◆ Exercise:
As the lines appear below, please set them down exactly, starting at the first and finishing with the one containing "pose proof Hr".

* * *

(** C2. The log is enough to rebuild the tables. A transaction that landed
    has a row in the log; the row decodes, from the two JSON texts it
    holds, to the envelope that was validated and to a write set whose
    entries have, on any tables, the effects of the entries committed. *)
Theorem log_reproduces `{Runtime} (env : Envelope) (ops : list WriteOp) (w w' : world) (t : Transaction) :
  ops_wf ops -> utf8_env (tx_Envelope t) -> Forall replayable_op ops -> landed env ops w w' t ->
  exists m r t', committed w' !! "transactions" = Some m /\ m !! pk_of "transactions" r = Some r /\
    decodeTransaction r = Ok t' /\ tx_TxID t' = tx_TxID t /\ tx_Envelope t' = tx_Envelope t /\
    committed w' = effects (tx_TxID t') (logged r (committed w))
      (tx_WriteSet t' ++ write_refs (tx_TxID t') 0 (Refs (tx_Envelope t'))).
Proof.
  intros F He Ho L. pose proof L as (Hval & _ & _ & _ & _ & r & Hr & Hc & _).
  destruct (decode_log_row _ _ _ _ _ Hr He Ho) as (t' & Hd & Hid & Henv & _ & Hs).
  pose proof Hr as (? & ? & ? & _ & _ & _ & _ & m & Hm & _).
  exists (<[pk_of "transactions" r := r]> m), r, t'. split_and!; try done.
  - rewrite Hc, effects_other; [unfold logged; by rewrite lookup_alter_eq, Hm|].
    apply Forall_app. split; [by apply (ops_not_transactions (tx_TxID t))|].
    apply (ops_not_transactions (tx_TxID t)), write_refs_wf.
  - by rewrite lookup_insert_eq.
  - rewrite Hc, Hid, Henv. apply Validate_iff in Hval as [_ ->]. unfold effects. rewrite !fold_left_app.
    f_equal. symmetry. by apply same_ops_effects.
Qed.

(** C15. Committing is idempotent. Once a transaction has landed, making the
    same call again changes no table, version, root or notification, and
    when it answers it answers from the log. *)
Theorem commit_retry `{Runtime} (env : Envelope) (ops : list WriteOp) (w w' w'' : world) (t : Transaction) (r : res Transaction) :
  ops_wf ops -> landed env ops w w' t -> commit env ops w' = (r, w'') ->
  match r with Ok t' => retried env ops w' w'' t' | Err _ => same_db w' w'' end.
Proof.
  intros F L E. pose proof L as (Hval & _ & Hid & _). unfold commit in E.
  unfold mbind, M_bind, lift in E. rewrite Hval, Hid in E.
  destruct (check_all check_op ops); [|by injection E as <- <-].
  destruct (transactionByID (tx_TxID t) w') as [[[t0|]|e] w1] eqn:E1.
  - injection E as <- <-. split; [by apply ro_transactionByID in E1|]. by exists (tx_Envelope t), (tx_TxID t).
  - by apply (landed_found _ _ _ _ _ w1 F) in L.
  - injection E as <- <-. by apply ro_transactionByID in E1.
Qed.

(** C6. Replay converges. Wherever an earlier application of a transaction
    stopped, applying the whole of it again leaves the tables it would
    have left: entries already applied make no difference. *)
Theorem replay_converges `{Runtime} (txid : string) (env : Envelope) (ops before after : list WriteOp)
    (db : tables) (w w' : world) (u : unit) :
  Forall (op_wf txid) ops -> ops ++ write_refs txid 0 (Refs env) = before ++ after ->
  visible w = effects txid db before -> wf_db (visible w) ->
  apply txid env ops w = (Ok u, w') ->
  visible w' = effects txid db (ops ++ write_refs txid 0 (Refs env)).
Proof.
  intros F Hsplit V W E. apply apply_visible in E as (_ & -> & _); [|done..].
  rewrite V, Hsplit. unfold effects at 1 3. rewrite !fold_left_app.
  change (effects txid (effects txid (effects txid db before) before) after = effects txid (effects txid db before) after).
  by rewrite effects_idem.
Qed.

Section witnesses.
#[local] Existing Instance plain_runtime.

Lemma demo_utf8 t w' : landed demo_env demo_ops fresh_world w' t -> utf8_env (tx_Envelope t).
Proof.
  intros (Hv & _). assert (Validate demo_env = Ok demo_env) as Hd by (vm_compute; reflexivity).
  rewrite Hd in Hv. injection Hv as <-. unfold utf8_env, utf8_author, int64_min, int64_max.
  cbn [demo_env Kind Tenant env_Class SchemaID ObjectIDs env_Author Timestamp Message Refs].
  repeat (split || constructor || (vm_compute; reflexivity) || lia).
Qed.

Lemma demo_replayable : Forall replayable_op demo_ops.
Proof. repeat constructor; try (vm_compute; reflexivity); keys_nodup. Qed.

Lemma log_reproduces_witness : exists t w' r m t', landed demo_env demo_ops fresh_world w' t /\
  committed w' !! "transactions" = Some m /\ m !! pk_of "transactions" r = Some r /\ decodeTransaction r = Ok t'.
Proof.
  destruct demo_landed as (t & w' & _ & L).
  destruct (@log_reproduces plain_runtime demo_env demo_ops fresh_world w' t demo_ops_wf (demo_utf8 t w' L) demo_replayable L)
    as (m & r & t' & H1 & H2 & H3 & _).
  exists t, w', r, m, t'. split; [exact L|]. split; [exact H1|]. split; [exact H2|exact H3].
Defined.

Lemma commit_retry_witness : exists t w' r w'', landed demo_env demo_ops fresh_world w' t /\
  commit demo_env demo_ops w' = (r, w'') /\
  match r with Ok t' => retried demo_env demo_ops w' w'' t' | Err _ => same_db w' w'' end.
Proof.
  destruct demo_landed as (t & w' & _ & L).
  destruct (commit demo_env demo_ops w') as [r w''] eqn:E.
  exists t, w', r, w''. split; [exact L|]. split; [exact E|].
  exact (@commit_retry plain_runtime demo_env demo_ops fresh_world w' w'' t r demo_ops_wf L E).
Defined.

Lemma replay_converges_witness : exists w' u,
  apply "tx" demo_env demo_ops fresh_world = (Ok u, w') /\
  visible w' = effects "tx" empty_tables (demo_ops ++ write_refs "tx" 0 []).
Proof.
  destruct (apply "tx" demo_env demo_ops fresh_world) as [r w'] eqn:E.
  assert (is_ok (fst (apply "tx" demo_env demo_ops fresh_world)) = true) as Hok by (vm_compute; reflexivity).
  rewrite E in Hok. destruct r as [u|e]; [|discriminate Hok]. exists w', u. split; [reflexivity|].
  exact (@replay_converges plain_runtime "tx" demo_env demo_ops [] demo_ops empty_tables fresh_world w' u
    (demo_ops_wf "tx") eq_refl eq_refl empty_tables_wf E).
Defined.
End witnesses.

(** ** Identity of transactions *)

(** What the hash of a transaction is taken of. *)
Definition transaction_value (env : Envelope) (ops : list WriteOp) : value :=
  VObj [("envelope", env_value env); ("write_set", ops_value ops)].

Lemma transaction_normal env ops : utf8_env env -> Forall replayable_op ops -> exists n no ops',
  normal (transaction_value env ops) (VObj [("envelope", n); ("write_set", no)]) /\
  decode_env n = Ok env /\ decode_ops no = Ok ops' /\ Forall2 same_op ops' ops.
Proof.
  intros He Ho. destruct (env_normal env He) as (n & Nn & Dn). destruct (ops_value_normal ops Ho) as (no & ops' & No & Do & F).
  exists n, no, ops'. split_and!; try done.
  apply (normal_obj [("envelope", env_value env); ("write_set", ops_value ops)] [("envelope", n); ("write_set", no)]).
  - keys_nodup.
  - repeat constructor.
  - members; done.
Qed.

(** C33. A transaction's identity binds the reason and the effects. Two
    transactions with the same identifier have the same envelope, to the
    letter, and write sets with the same effects on any tables, or else
    exhibit a collision of SHA-256. *)
Theorem transactionID_binds `{Runtime} (e1 e2 : Envelope) (o1 o2 : list WriteOp) (txid : string) :
  utf8_env e1 -> utf8_env e2 -> Forall replayable_op o1 -> Forall replayable_op o2 ->
  transactionID e1 o1 = Ok txid -> transactionID e2 o2 = Ok txid ->
  (e1 = e2 /\ forall db, effects txid db o1 = effects txid db o2) \/
  exists b1 b2, b1 <> b2 /\ sha256 b1 = sha256 b2.
Proof.
  intros He1 He2 Ho1 Ho2 T1 T2.
  destruct (transaction_normal e1 o1 He1 Ho1) as (n1 & p1 & q1 & N1 & D1 & E1 & F1).
  destruct (transaction_normal e2 o2 He2 Ho2) as (n2 & p2 & q2 & N2 & D2 & E2 & F2).
  destruct (Marshal_normal _ _ N1) as (s1 & M1 & P1), (Marshal_normal _ _ N2) as (s2 & M2 & P2).
  unfold transactionID, mbind, res_bind in T1, T2. fold (transaction_value e1 o1) in T1. fold (transaction_value e2 o2) in T2.
  rewrite M1 in T1. rewrite M2 in T2. injection T1 as T1. injection T2 as T2.
  destruct (String.eq_dec s1 s2) as [->|Hne].
  - left. assert (VObj [("envelope", n1); ("write_set", p1)] = VObj [("envelope", n2); ("write_set", p2)]) as E by congruence.
    injection E as -> ->. split; [congruence|]. intros db. assert (q1 = q2) as -> by congruence.
    rewrite <- (same_ops_effects txid q2 o1 F1 db). by apply same_ops_effects.
  - right. exists s1, s2. split; [done|]. apply hex_encode_inj. congruence.
Qed.

Section identity_witness.
#[local] Existing Instance plain_runtime.

Lemma transactionID_binds_witness : exists txid,
  transactionID demo_env demo_ops = Ok txid /\
  ((demo_env = demo_env /\ forall db, effects txid db demo_ops = effects txid db demo_ops) \/
   exists b1 b2, b1 <> b2 /\ sha256 b1 = sha256 b2).
Proof.
  destruct (transactionID demo_env demo_ops) as [txid|e] eqn:E; [|vm_compute in E; discriminate E].
  assert (utf8_env demo_env) as He.
  { unfold utf8_env, utf8_author, int64_min, int64_max.
    cbn [demo_env Kind Tenant env_Class SchemaID ObjectIDs env_Author Timestamp Message Refs].
    repeat (split || constructor || (vm_compute; reflexivity) || lia). }
  exists txid. split; [reflexivity|].
  exact (@transactionID_binds plain_runtime demo_env demo_env demo_ops demo_ops txid He He demo_replayable demo_replayable E E).
Defined.
End identity_witness.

* * *

◆ Output:
(** C2. The log is enough to rebuild the tables. A transaction that landed
    has a row in the log; the row decodes, from the two JSON texts it
    holds, to the envelope that was validated and to a write set whose
    entries have, on any tables, the effects of the entries committed. *)
Theorem log_reproduces `{Runtime} (env : Envelope) (ops : list WriteOp) (w w' : world) (t : Transaction) :
  ops_wf ops -> utf8_env (tx_Envelope t) -> Forall replayable_op ops -> landed env ops w w' t ->
  exists m r t', committed w' !! "transactions" = Some m /\ m !! pk_of "transactions" r = Some r /\
    decodeTransaction r = Ok t' /\ tx_TxID t' = tx_TxID t /\ tx_Envelope t' = tx_Envelope t /\
    committed w' = effects (tx_TxID t') (logged r (committed w))
      (tx_WriteSet t' ++ write_refs (tx_TxID t') 0 (Refs (tx_Envelope t'))).
Proof.
  intros F He Ho L. pose proof L as (Hval & _ & _ & _ & _ & r & Hr & Hc & _).
  destruct (decode_log_row _ _ _ _ _ Hr He Ho) as (t' & Hd & Hid & Henv & _ & Hs).
  pose proof Hr as (? & ? & ? & _ & _ & _ & _ & m & Hm & _).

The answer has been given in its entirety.